I admit it – I’m being smug. My wedding is on track, and all the tasks that need to be done at this point are done or scheduled. My house is reasonably tidy – and I have the non-wedding day off tomorrow to finish getting it cleaned in anticipation of the wedding invasion. I’m not particularly freaking out over anything. I have been a bit snappish today when I felt overwhelmed, but I got over those moments reasonably fast and apologized to my soon to be husband.
Actually, I also snapped at a bridesmaid who was folding programs sloppily, but she was folding them a little tipsy, and should have been doing a task requiring less accuracy. IS THAT SO WRONG? OK, a few misfolded programs won’t matter much, but they didn’t HAVE to be misfolded.
Regardless, I’m proud of myself. My wedding is under control, and I managed to get to this point while working full time and being pregnant. For the most part, I have kept my wedding out of my job time, and with the exception of this past Friday, spent almost no time during workdays on wedding tasks (I spent a good hour of Friday on the phone or emailing vendors, because it was one week before the wedding). I have relied on Paul to help, and worked in the evenings on our wedding. I have completed items on my tasklists for the wedding and only devoted attention to time-sensitive or important baby tasks, instead of getting distracted by the pregnancy I will have three months after the wedding to address. And in all this, I have managed to keep the house from getting too cluttered, and clutter is a definite weakness of mine.
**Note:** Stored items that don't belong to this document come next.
(* ===== verification/HashThms.v ===== *)
(** * HashThms: the properties of the hash table *)
From S2P Require Import Prelude Hash HashInv.
From Stdlib Require Import Permutation.

(** ** The hash functions stay inside the table *)

Lemma ieee_addr_range k n : 0 < n -> 0 <= _mtlk_hash_ieee_addr_hashval k n < n.
Proof.
  intros Hn. unfold _mtlk_hash_ieee_addr_hashval. generalize (k !!! 5%nat). intros x.
  destruct (Z.ldiff_le (Z.land x (n - 1)) (n - 1)); [lia| |lia].
  apply Z.bits_inj'. intros i Hi. rewrite Z.ldiff_spec, Z.land_spec, Z.bits_0. by destruct (Z.testbit x i), (Z.testbit (n - 1) i).
Qed.

Lemma abmgr_range k n : 0 < n -> 0 <= _mtlk_hash_abmgr_hashval k n < n.
Proof. intros Hn. by apply Z.mod_pos_bound. Qed.

(** ** Sequences of operations *)

Inductive hash_op {K : Type} :=
| HFind (k : K) | HInsert (k : K) (e : Z) | HReplace (k : K) (e : Z) | HRemove (e : Z).
Arguments hash_op : clear implicits.

Section HashThms.
Context {K : Type} `{Countable K, Inhabited K} (hash_f : K -> Z -> Z).
Context (hash_range : forall k n, 0 < n -> 0 <= hash_f k n < n).
Implicit Types (h : mtlk_hash_t K) (m : gmap K Z).
Abbreviation hash_ok := (hash_ok hash_f).

(** The answer of an operation; [None] is a dereferenced poison. *)
Definition hash_step (op : hash_op K) h : option (option Z) * mtlk_hash_t K :=
  match op with
  | HFind k => (Some (mtlk_hash_find hash_f k h), h)
  | HInsert k e => let '(r, h) := mtlk_hash_insert hash_f k e h in (Some r, h)
  | HReplace k e => let '(r, h) := mtlk_hash_insert_replace hash_f k e h in (Some r, h)
  | HRemove e => match mtlk_hash_remove e h with Some h => (Some None, h) | None => (None, h) end
  end.

(** The same operation on a finite map. *)
Definition map_step (op : hash_op K) m : option (option Z) * gmap K Z :=
  match op with
  | HFind k => (Some (m !! k), m)
  | HInsert k e => (Some (m !! k), match m !! k with Some _ => m | None => <[k := e]> m end)
  | HReplace k e => (Some (m !! k), <[k := e]> m)
  | HRemove e => (Some None, filter (fun p => p.2 <> e) m)
  end.

(** An entry is inserted when it is not linked, and removed when it is. *)
Definition op_allowed m (op : hash_op K) : Prop :=
  match op with
  | HFind _ => True
  | HInsert _ e | HReplace _ e => forall k, m !! k <> Some e
  | HRemove e => exists k, m !! k = Some e
  end.

Fixpoint hash_run (ops : list (hash_op K)) h : list (option (option Z)) * mtlk_hash_t K :=
  match ops with
  | [] => ([], h)
  | op :: ops => let '(r, h) := hash_step op h in let '(rs, h) := hash_run ops h in (r :: rs, h)
  end.
Fixpoint map_run (ops : list (hash_op K)) m : list (option (option Z)) * gmap K Z :=
  match ops with
  | [] => ([], m)
  | op :: ops => let '(r, m) := map_step op m in let '(rs, m) := map_run ops m in (r :: rs, m)
  end.
Fixpoint ops_allowed (ops : list (hash_op K)) m : Prop :=
  match ops with [] => True | op :: ops => op_allowed m op /\ ops_allowed ops (map_step op m).2 end.

(** Decided on a concrete map. *)
Definition op_allowedb m (op : hash_op K) : bool :=
  match op with
  | HFind _ => true
  | HInsert _ e | HReplace _ e => bool_decide (map_Forall (fun _ x => x <> e) m)
  | HRemove e => negb (bool_decide (map_Forall (fun _ x => x <> e) m))
  end.
Fixpoint ops_allowedb (ops : list (hash_op K)) m : bool :=
  match ops with [] => true | op :: ops => op_allowedb m op && ops_allowedb ops (map_step op m).2 end.

Lemma op_allowedb_spec m op : op_allowedb m op = true -> op_allowed m op.
Proof.
  destruct op as [k|k e|k e|e]; cbn; intros Hb; [done| | |].
  1, 2: apply bool_decide_eq_true in Hb; intros k' Hk'; by apply (Hb k' e).
  apply negb_true_iff, bool_decide_eq_false in Hb. apply map_not_Forall in Hb as (k & x & Hk & Hx); [|apply _].
  exists k. rewrite Hk. f_equal. destruct (decide (x = e)); [done|]. by destruct Hx.
Qed.

Lemma ops_allowedb_spec ops m : ops_allowedb ops m = true -> ops_allowed ops m.
Proof.
  revert m. induction ops as [|op ops IH]; intros m Hb; [done|]. cbn in Hb. apply andb_true_iff in Hb as [H1 H2].
  split; [by apply op_allowedb_spec|by apply IH].
Qed.

Lemma not_linked h e : hash_ok h -> (forall k, map_of h !! k <> Some e) -> e ∉ entries h.
Proof. intros Hok Hn He. apply (Hn (key h !!! e)). by apply (map_of_lookup hash_f). Qed.

Lemma fresh_key h k : hash_ok h -> map_of h !! k = None -> forall x, x ∈ entries h -> key h !!! x <> k.
Proof. intros Hok Hk. by apply (map_of_none hash_f). Qed.

Lemma insert_map h k e : hash_ok h -> (forall k', map_of h !! k' <> Some e) ->
  (mtlk_hash_insert hash_f k e h).1 = map_of h !! k /\ hash_ok (mtlk_hash_insert hash_f k e h).2 /\
  map_of (mtlk_hash_insert hash_f k e h).2 = (map_step (HInsert k e) (map_of h)).2.
Proof.
  intros Hok He. unfold mtlk_hash_insert. cbn [map_step snd]. rewrite (find_map hash_f hash_range) by done.
  destruct (map_of h !! k) eqn:Ek; [done|]. cbn [fst snd].
  destruct (link_ok hash_f hash_range k e h Hok) as [H1 H2]; [by apply not_linked|by apply fresh_key|done].
Qed.

Lemma replace_map h k e : hash_ok h -> (forall k', map_of h !! k' <> Some e) ->
  (mtlk_hash_insert_replace hash_f k e h).1 = map_of h !! k /\ hash_ok (mtlk_hash_insert_replace hash_f k e h).2 /\
  map_of (mtlk_hash_insert_replace hash_f k e h).2 = <[k := e]> (map_of h).
Proof.
  intros Hok He. unfold mtlk_hash_insert_replace. rewrite (find_map hash_f hash_range) by done. cbn [fst snd].
  split; [done|]. destruct (map_of h !! k) as [p|] eqn:Ek; cbv zeta.
  - apply (map_of_lookup hash_f) in Ek as [Hp Hk]; [|done].
    destruct (unlink_ok hash_f hash_range p h Hok Hp) as (H1 & H2 & _ & _). rewrite Hk in H2.
    destruct (link_ok hash_f hash_range k e (__mtlk_hash_remove p h) H1) as [H3 H4].
    + apply not_linked; [done|]. intros k' Hk'. rewrite H2 in Hk'. apply lookup_delete_Some in Hk' as [_ Hk']. by apply (He k').
    + apply fresh_key; [done|]. rewrite H2. apply lookup_delete_eq.
    + split; [done|]. rewrite H4, H2. apply insert_delete_eq.
  - apply (link_ok hash_f hash_range); [done|by apply not_linked|by apply fresh_key].
Qed.

Lemma remove_map h e k : hash_ok h -> map_of h !! k = Some e ->
  exists h', mtlk_hash_remove e h = Some h' /\ hash_ok h' /\ map_of h' = filter (fun p => p.2 <> e) (map_of h).
Proof.
  intros Hok Hk. apply (map_of_lookup hash_f) in Hk as [He Hke]; [|done].
  destruct (unlink_ok hash_f hash_range e h Hok He) as (H1 & H2 & _ & H3). eexists. split; [exact H3|split; [done|]].
  rewrite H2. apply map_eq. intros k'. apply option_eq. intros x.
  rewrite lookup_delete_Some, map_lookup_filter_Some. cbn [snd]. rewrite !(map_of_lookup hash_f) by done. split.
  - intros (Hne & Hx & <-). split; [done|]. by intros ->.
  - intros [[Hx <-] Hne]. split; [|done]. intros Heq. apply Hne. symmetry. by apply (ho_keys _ _ Hok).
Qed.

Lemma hash_step_map op h : hash_ok h -> op_allowed (map_of h) op ->
  (hash_step op h).1 = (map_step op (map_of h)).1 /\ hash_ok (hash_step op h).2 /\
  map_of (hash_step op h).2 = (map_step op (map_of h)).2.
Proof.
  intros Hok Hop. destruct op as [k|k e|k e|e]; cbn [hash_step op_allowed] in *.
  - cbn. by rewrite (find_map hash_f hash_range).
  - destruct (insert_map h k e Hok Hop) as (H1 & H2 & H3).
    destruct (mtlk_hash_insert hash_f k e h) as [r h']. cbn [fst snd] in *. by rewrite H1.
  - destruct (replace_map h k e Hok Hop) as (H1 & H2 & H3).
    destruct (mtlk_hash_insert_replace hash_f k e h) as [r h']. cbn [fst snd map_step] in *. by rewrite H1.
  - destruct Hop as [k Hk]. destruct (remove_map h e k Hok Hk) as (h' & H1 & H2 & H3). by rewrite H1.
Qed.

Lemma hash_run_map ops h : hash_ok h -> ops_allowed ops (map_of h) ->
  (hash_run ops h).1 = (map_run ops (map_of h)).1 /\ map_of (hash_run ops h).2 = (map_run ops (map_of h)).2 /\
  hash_ok (hash_run ops h).2.
Proof.
  revert h. induction ops as [|op ops IH]; intros h Hok Hops; [done|].
  destruct Hops as [Hop Hops]. destruct (hash_step_map op h Hok Hop) as (H1 & H2 & H3). cbn [hash_run map_run].
  destruct (hash_step op h) as [r h']. destruct (map_step op (map_of h)) as [r' m']. cbn [fst snd] in *. subst r' m'.
  destruct (IH h' H2 Hops) as (H4 & H5 & H6).
  destruct (hash_run ops h') as [rs h2]. destruct (map_run ops (map_of h')) as [rs' m2]. cbn [fst snd] in *. by rewrite H4.
Qed.

(** C15. The table answers every sequence of insertions, replacements, removals
    and searches exactly as a finite map does, whatever its number of buckets
    and its hash function, provided entries are inserted while unlinked and
    removed while linked: no operation dereferences poison, and afterwards the
    table stands for the map. *)
Theorem hash_is_map nof h0 ops : 0 < nof -> ops_allowed ops ∅ ->
  let h := (mtlk_hash_init nof true h0).2 in
  (hash_run ops h).1 = (map_run ops ∅).1 /\ map_of (hash_run ops h).2 = (map_run ops ∅).2 /\
  hash_ok (hash_run ops h).2.
Proof.
  intros Hn Hops h. destruct (init_ok hash_f nof h0 Hn) as [Hok Hm]. fold h in Hok, Hm. rewrite <-Hm in Hops |- *.
  by apply hash_run_map.
Qed.

Lemma enum_loop_key del fuel r h l h' : enum_loop fuel (visit del) r h = Some (l, h') -> key h' = key h.
Proof.
  revert r h l h'. induction fuel as [|fuel IH]; intros r h l h'; destruct r as [e en| |]; cbn [enum_loop];
    try (by intros [= _ <-]); try (by intros [=]).
  destruct (enum_loop fuel _ _ _) as [[l' h2]|] eqn:E; [|done]. intros [= _ <-]. rewrite (IH _ _ _ _ E).
  unfold visit, mtlk_hash_remove. destruct (del e); [|done]. by case_decide.
Qed.

(** An enumeration returns every linked entry exactly once and ends, also
    when the loop removes the entries it is given ([del] says which): the next
    one was fetched before.  The table is left with the others. *)
Theorem hash_enumerates del h fuel : hash_ok h -> (length (entries h) <= fuel)%nat ->
  exists h', enumerate fuel (visit del) h = Some (entries h, h') /\ NoDup (entries h) /\ hash_ok h' /\
    entries h' = filter (fun e => del e = false) (entries h) /\
    map_of h' = filter (fun p => del p.2 = false) (map_of h).
Proof.
  intros Hok Hf. pose proof (points_first hash_f h Hok) as Hp.
  destruct (enum_loop_spec hash_f hash_range del fuel h _ _ Hok Hp Hf) as (h' & H1 & H2 & H3).
  assert (entries h' = filter (fun e => del e = false) (entries h)) as H4.
  { rewrite H3. assert (forall l : list Z, (forall e, e ∈ l -> e ∈ entries h) ->
      filter (fun x => ~ (x ∈ entries h /\ del x = true)) l = filter (fun e => del e = false) l) as Hl; [|by apply Hl].
    intros l. induction l as [|x l IH]; intros Hl; [done|]. rewrite !filter_cons, IH by (intros; apply Hl; by right).
    specialize (Hl x ltac:(left)). destruct (del x) eqn:Ex; by repeat case_decide; try naive_solver. }
  exists h'. split; [exact H1|split; [apply Hok|split; [done|split; [done|]]]].
  pose proof (enum_loop_key del fuel (mtlk_hash_enum_first h) h _ _ H1) as Hkey.
  apply (map_of_ext hash_f hash_range); [done|]. intros k e. rewrite map_lookup_filter_Some, (map_of_lookup hash_f) by done.
  rewrite H4, Hkey, list_elem_of_filter. cbn [snd]. naive_solver.
Qed.

(** Removing the entry the cursor has already fetched breaks the enumeration:
    it is returned although it is no longer linked, and the call after that
    dereferences the poison left in it. *)
Theorem hash_enum_removed_next h i pre e post : hash_ok h -> lists h !! i = Some (pre ++ e :: post) ->
  let h' := __mtlk_hash_remove e h in
  exists en', mtlk_hash_enum_next h' (HEnum (LEntry e) i) = EnumEntry e en' /\ e ∉ entries h' /\
    mtlk_hash_enum_next h' en' = EnumFault.
Proof.
  intros Hok Hl h'. assert (e ∈ entries h) as He.
  { apply elem_of_buckets. exists i, (pre ++ e :: post). split; [done|]. apply elem_of_app. right. left. }
  destruct (unlink_ok hash_f hash_range e h Hok He) as (_ & _ & H1 & _). fold h' in H1.
  assert (forall p fuel, p <> LHead i -> skip_empty fuel h' p i = (p, i)) as Hskip.
  { intros p [|fuel] Hp; [done|]. cbn. by rewrite bool_decide_false. }
  exists (HEnum (entry_next h' e) i). split; [|split; [done|]]; unfold mtlk_hash_enum_next; cbn [data1 data2].
  - rewrite Hskip by done. by rewrite decide_False by done.
  - unfold entry_next. rewrite succ_from_absent by done. rewrite Hskip by done. by rewrite decide_False by done.
Qed.
End HashThms.

(** ** Witnesses: a table of MAC addresses *)

Definition sta_a : IEEE_ADDR := [0; 9; 134; 0; 0; 17].
Definition sta_b : IEEE_ADDR := [0; 9; 134; 0; 0; 1].
Definition sta_c : IEEE_ADDR := [0; 9; 134; 0; 0; 2].
Definition no_hash : mtlk_hash_t IEEE_ADDR := Hash IEEE_ADDR 0 [] ∅ ∅.
Definition some_ops : list (hash_op IEEE_ADDR) :=
  [HInsert sta_a 100; HInsert sta_b 200; HInsert sta_a 300; HInsert sta_c 300; HFind sta_b; HRemove 100; HFind sta_a;
   HReplace sta_b 100; HFind sta_b].

Lemma some_ops_allowed : ops_allowed some_ops ∅.
Proof. apply ops_allowedb_spec. by vm_compute. Qed.

Lemma hash_is_map_witness :
  let h := (mtlk_hash_init 16 true no_hash).2 in
  (hash_run _mtlk_hash_ieee_addr_hashval some_ops h).1 = (map_run some_ops ∅).1 /\
  (hash_run _mtlk_hash_ieee_addr_hashval some_ops h).1 =
    [Some None; Some None; Some (Some 100); Some None; Some (Some 200); Some None; Some None; Some (Some 200); Some (Some 100)].
Proof.
  split; [|by vm_compute].
  apply (hash_is_map _mtlk_hash_ieee_addr_hashval ieee_addr_range 16 no_hash some_ops); [lia|apply some_ops_allowed].
Defined.

Definition three_stas : mtlk_hash_t IEEE_ADDR :=
  (hash_run _mtlk_hash_ieee_addr_hashval [HInsert sta_a 100; HInsert sta_b 200; HInsert sta_c 300]
     (mtlk_hash_init 16 true no_hash).2).2.

Lemma three_stas_ok : hash_ok _mtlk_hash_ieee_addr_hashval three_stas.
Proof.
  destruct (init_ok _mtlk_hash_ieee_addr_hashval 16 no_hash) as [Hok Hm]; [lia|].
  apply (hash_run_map _mtlk_hash_ieee_addr_hashval ieee_addr_range); [done|]. rewrite Hm. apply ops_allowedb_spec. by vm_compute.
Qed.

(** The first and the second share a bucket; removing the first on the way
    visits all three. *)
Lemma hash_enumerates_witness :
  entries three_stas = [100; 200; 300] /\
  exists h', enumerate 3 (visit (fun e => e =? 100)) three_stas = Some (entries three_stas, h') /\
    entries h' = [200; 300].
Proof.
  split; [by vm_compute|].
  destruct (hash_enumerates _mtlk_hash_ieee_addr_hashval ieee_addr_range (fun e => e =? 100) three_stas 3 three_stas_ok)
    as (h' & H1 & _ & _ & H2 & _); [by vm_compute; lia|].
  exists h'. split; [exact H1|]. rewrite H2. by vm_compute.
Defined.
Mostly though, I’m proud of myself because I have thought everything through and paid attention to the project, and applied a level of task-based discipline to my wedding that I don’t think I would have had a year or two ago. I’ve demonstrated a level of organization that doesn’t come naturally to me, because I am a total absent-minded professor type at heart. I’ve received such positive feedback from my friends on this accomplishment, especially when a half-dozen of them were here tonight helping assemble programs. I haven’t so much worked hard on this wedding as worked smart, and I’m very happy about that. Of course, it helps that I have had a ridiculously awesome fiance who has worked as hard and as smart as I have, and who has taken on a partnership-sized share in our wedding.
And yeah, I’m tempting fate by taking such pride in all this – but that’s because I’m irrationally superstitious. And because the wedding hasn’t happened yet. I’m happy with where I am right now, one week before. I’ll be ecstatic if everything goes as planned, and I can write an entry a week from tomorrow about how smoothly everything went, and how happy I was with how it fell into place.